El ejército israelí dispara contra los Cascos Azules, nueva tensión en el Líbano
17.11.2025
LIBANO (Ansa) - El premier saudita, Mohammed Bin Salman se reúne con Trump, pero Riad rechaza la normalización con Netanyahu
Un encuentro complicado para el presidente estadounidense, que, abrumado por las críticas por el caso de Jeffrey Epstein, esperaba salir adelante llevando a casa la adhesión de Arabia Saudita a los Acuerdos de Abraham.
Sin embargo, un acuerdo parece más que improbable: el magnate se prepara para recibir el rechazo de Riad a una normalización de relaciones con el gobierno del premier Benjamin Netanyahu, mientras la tensión entre Israel y la UNIFIL aumenta con un nuevo ataque de las Fuerzas de Defensa de Israel (FDI) a los cascos azules.
La fuerza de la ONU de interposición en el sur del Líbano anunció que, una vez más, fue blanco de disparos por parte de las fuerzas armadas israelíes, pero sin consecuencias para sus militares.
"No dispararon deliberadamente: fueron disparos de advertencia, confundimos a los soldados de UNIFIL con dos sospechosos", informaron luego las FDI, anunciando la apertura de una investigación.
Mientras tanto, la atención sigue centrada en el cara a cara entre el magnate y Bin Salman, con Riad convencido de que solo una "propuesta diplomática clara para la creación de un Estado palestino" puede allanar el camino hacia una normalización de relaciones con Israel, algo que los sauditas consideran incompatible con el actual gobierno de Netanyahu, "compuesto por ministros como (Bezalel) Smotrich e Itamar Ben Gvir".

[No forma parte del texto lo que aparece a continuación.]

(* ===== verification/StorageLog.v ===== *)
(** * StorageLog: what a block storage promises

    The storages of [Storage] against an abstract log
    (include/peer/storage/mr_block_storage.h): the log has every block inserted,
    in order, and for every subscriber the place it has read up to.  Whatever is
    called on a storage, each answer is one the log allows; the proof is against
    the interface between the base class and its two derived classes. *)

From S2P Require Import Prelude Zpp Proto LRU Storage.

(** ** Calls and answers *)



Section calls.
Context {C : Type} `{BlockContainer C}.


End calls.

(** ** The log *)

Record Log := mkLog { entries : list (nat * Block); cursors : list nat }.

(** The blocks of a region, oldest first, and the number of the newest one as a
    32-bit integer. *)
Definition region_log (L : Log) (r : nat) : list (nat * Block) := filter (λ e, e.1 = r) (entries L).

(** Which blocks of a region the two storages still have, given the blocks [rl]
    that were inserted.  The map-based one has a block until the block [w] numbers
    after it comes in (numbers are unsigned, of 64 bits). *)
Definition in_window (w : Z) (rl : list (nat * Block)) (b : Z) : Prop :=
  ∃ l1 x l2, rl = l1 ++ x :: l2 ∧ number (header x.2) = b ∧ ∀ y, y ∈ l2 → wrap64u (number (header y.2) - w) ≠ b.

(** The cache has the block inserted last. *)
Definition newest (rl : list (nat * Block)) (b : Z) : Prop :=
  ∃ l1 x, rl = l1 ++ [x] ∧ number (header x.2) = b.

Section log.
Context (n : nat) (kept : list (nat * Block) → Z → Prop).



End log.


Lemma region_log_in L r x : x ∈ region_log L r ↔ x.1 = r ∧ x ∈ entries L.
Proof. unfold region_log. by rewrite list_elem_of_filter. Qed.

(** ** Refinement *)

(** What reads of a container promise, besides [BlockContainerLaws]: a read does
    not change what later reads find, an insertion brings in nothing but its
    block, and what is [kept] of the blocks inserted is found. *)
Class BlockContainerReads {C} `{BlockContainer C} (inv : C → Prop) (kept : list (nat * Block) → Z → Prop) : Prop := {
  get_same c b b' : inv c → (getBlock (getBlock c b').1 b).2 = (getBlock c b).2;
  get_emplaced c b blk c' b' x :
    inv c → tryEmplaceBlock c b blk = Some c' → (getBlock (pruneWithMaxBlockId c' b) b').2 = Some x →
    (b' = b ∧ x = blk) ∨ (getBlock c b').2 = Some x;
  kept_nil b : ¬ kept [] b;
  kept_found c rl r blk c' b :
    inv c → (∀ b, kept rl b → is_Some (getBlock c b).2) → tryEmplaceBlock c (number (header blk)) blk = Some c' →
    kept (rl ++ [(r, blk)]) b → is_Some (getBlock (pruneWithMaxBlockId c' (number (header blk))) b).2
}.

Section refinement.
Context {C : Type} `{BlockContainer C} (inv : C → Prop) (holds : C → Z → Prop) (kept : list (nat * Block) → Z → Prop).
Context `{HL : !BlockContainerLaws inv holds} `{HR : !BlockContainerReads inv kept}.











End refinement.

(** The map-based storage with a window of [w] blocks. *)
Definition mr_window (w : Z) (c : MRRegion) : Prop := mr_ok c ∧ _maxSize c = w.

#[export] Instance MRBlockStorage_window w : BlockContainerLaws (mr_window w) (λ c b, is_Some (blockStorage c !! b)).
Proof.
  split.
  - intros c b blk Hc. eexists. split; [done|exact Hc].
  - intros c b blk c' [Hc _]. by apply (get_new (inv := mr_ok) (holds := λ c b, is_Some (blockStorage c !! b))).
  - done.
Qed.

Lemma prune_other b w : (0 < w < 2 ^ 31)%Z → wrap64u (b - w) ≠ b.
Proof.
  unfold wrap64u. intros Hw E. pose proof (Z.mod_pos_bound (b - w) (2 ^ 64)).
  assert ((b - w) mod 2 ^ 64 = b mod 2 ^ 64)%Z as Hm by (rewrite (Z.mod_small b) by lia; done).
  apply Z.cong_iff_0 in Hm. replace (b - w - b)%Z with (- w)%Z in Hm by lia.
  rewrite Z.mod_opp_l_nz in Hm by (rewrite ?Z.mod_small; lia). rewrite Z.mod_small in Hm by lia. lia.
Qed.

#[export] Instance MRBlockStorage_reads w : BlockContainerReads (mr_window w) (in_window w).
Proof.
  split; cbn.
  - done.
  - intros c b blk c' b' x _ [= <-]. cbn. rewrite lookup_delete_Some. intros [_ Hl].
    destruct (blockStorage c !! b) eqn:E; [by right|].
    apply lookup_insert_Some in Hl as [[-> ->]|[_ Hl]]; [by left|by right].
  - by intros b ([] & ? & ? & ? & _).
  - intros c rl r blk c' b [Hok Hw] Hk [= <-] (l1 & x & l2 & E & Hn & Hl2). cbn. unfold mr_ok in Hok. rewrite Hw in *.
    destruct l2 as [|y l2 _] using rev_ind.
    + apply app_inj_tail in E as [_ <-]. cbn in Hn. subst b. rewrite lookup_delete_ne by by apply prune_other.
      destruct (blockStorage c !! number (header blk)) eqn:Eb; [by rewrite Eb|by rewrite lookup_insert_eq].
    + rewrite app_comm_cons, app_assoc in E. apply app_inj_tail in E as [-> <-].
      rewrite lookup_delete_ne by (apply (Hl2 (r, blk)); set_solver).
      destruct (Hk b) as [z Hz]; [exists l1, x, l2; split_and!; [done|done|set_solver]|].
      destruct (blockStorage c !! number (header blk)) eqn:Eb; [by rewrite Hz|].
      rewrite lookup_insert_ne by congruence. by rewrite Hz.
Qed.

Lemma lru_get_node (c : LRUCache Z Block) b : lru_ok c → (tryGetCopy c b).2 = node (keys_ c) b.
Proof.
  intros Hc. destruct (tryGetCopy_node c b Hc) as [(_ & v & Hv & ->)|[Hn ->]]; [done|]. cbn.
  destruct (node (keys_ c) b) as [v|] eqn:E; [|done]. apply node_in in E. destruct Hn. apply list_elem_of_fmap. by exists (b, v).
Qed.

Lemma node_elem (c : LRUCache Z Block) b v : lru_ok c → node (keys_ c) b = Some v ↔ (b, v) ∈ keys_ c.
Proof. intros Hc. split; [apply node_in|]. apply node_unique, Hc. Qed.

#[export] Instance BlockLRUCache_reads : BlockContainerReads (lru_ok (V := Block)) newest.
Proof.
  split; cbn; unfold lru_getBlock.
  - intros c b b' Hc. pose proof (get_inv (inv := lru_ok) c b' Hc) as Hc1. cbn in Hc1. unfold lru_getBlock in Hc1.
    rewrite !lru_get_node by done. apply option_eq. intros v. rewrite !node_elem by done.
    destruct (tryGetCopy_node c b' Hc) as [(Hb & w & Hw & ->)|[_ ->]]; [|done]. cbn [fst set_keys keys_].
    rewrite elem_of_cons, unlink_ne by apply Hc. apply node_in in Hw. split.
    + intros [[= -> ->]|[? _]]; done.
    + intros Hin. destruct (decide (b = b')) as [->|Hne]; [|by right]. left.
      apply (node_unique _ _ _ (lru_nodup _ Hc)) in Hin, Hw. congruence.
  - intros c b blk c' b' x Hc E. destruct (lru_insert_keys c b blk Hc) as (c1 & E1 & Hc1 & _ & _ & Hk).
    assert (c1 = c') as -> by congruence. rewrite !lru_get_node by done. rewrite !node_elem by done. cbn zeta in Hk.
    intros Hin. assert ((b', x) ∈ (b, blk) :: unlink (keys_ c) b) as [[= -> ->]|Hin']%elem_of_cons.
    { rewrite Hk in Hin. case_decide; [done|]. apply list_elem_of_lookup in Hin as [i Hi].
      apply lookup_take_Some in Hi as [Hi _]. by eapply list_elem_of_lookup_2. }
    + by left.
    + right. by eapply unlink_sub.
  - by intros b ([] & ? & ? & _).
  - intros c rl r blk c' b Hc _ E (l1 & x & [_ <-]%app_inj_tail & Hn). cbn in Hn. subst b.
    destruct (lru_insert_keys c (number (header blk)) blk Hc) as (c1 & E1 & Hc1 & _ & _ & Hk). assert (c1 = c') as -> by congruence.
    cbn zeta in Hk. rewrite lru_get_node by done. exists blk. apply node_elem; [done|]. rewrite Hk.
    case_decide as Hd; [set_solver|]. destruct (maxSize_ c); [naive_solver|]. cbn. set_solver.
Qed.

Una línea roja que es incompatible con las posiciones, reafirmadas hoy desde Jerusalén: "Nuestra oposición a un Estado palestino en cualquier territorio al oeste del Jordán existe", dijo Netanyahu, respaldado también por las palabras de su ministro de Defensa.
"La política de Israel es clara: no habrá un Estado palestino", le hizo eco Israel Katz.
Dos posiciones opuestas que obligan a Trump a un difícil juego de equilibrio: por un lado, no irritar a Israel, de la que la administración necesita para el éxito del plan de paz en Gaza, y por el otro, no alejar a Riad, cuya adhesión a los Acuerdos de Abraham se considera crucial para la estabilidad de Medio Oriente.
Donald ya había intentado durante su primer mandato convencer a los sauditas de normalizar relaciones con Israel, y lo mismo hizo su sucesor, Joe Biden.
El presidente estadounidense ahora tiene la intención de intentarlo de nuevo, aunque el camino es difícil: persuadir a Bin Salman de que su plan de paz en 20 puntos es la vía para la creación de un Estado palestino puede provocar la ira israelí, especialmente si Trump promete un cronograma.
Resignada a no conseguir la firma inmediata de Arabia Saudita en los Acuerdos, la administración espera, sin embargo, obtener señales positivas: según rumores, es cautelosamente optimista sobre la posibilidad de conseguir de Bin Salman el reconocimiento de que el plan de Trump es un punto de partida hacia el Estado palestino y un compromiso público para evaluar la adhesión a los Acuerdos de Abraham, sentando las bases para alcanzar este objetivo antes de que finalice el mandato de Trump.
Un compromiso formal también sería crucial en el contexto de la partida que se está jugando en la ONU, donde el Consejo de Seguridad se pronunciará el lunes sobre la resolución estadounidense para Gaza.
Se perfila una división en la Franja: una parte bajo control de las FDI, otra bajo el control de Hamás. Un escenario para el cual Israel se está preparando: el ejército debe estar listo para "establecer rápidamente el control operativo" de las áreas de Gaza "más allá de la Línea Amarilla", aseguró el jefe de Estado Mayor de las FDI, Eyal Zamir.
Al llegar Bin Salman, se prevé una recepción digna de una visita de estado. La Trump Organization, dirigida por los hijos del presidente, está negociando la compra de una propiedad al gobierno de Riad, y Jared Kushner ha recibido millones de dólares en inversiones sauditas en sus fondos. Pero aunque representa en sí misma una victoria, la visita de Bin Salman podría dejar al príncipe saudita decepcionado.
Trump reiteró en múltiples ocasiones que considera la solicitud saudita para la compra de F-35, pero no parece inclinado, según rumores, a firmar la autorización para la venta, temiendo irritar a Israel y la posibilidad de que su tecnología sea robada o transferida a China.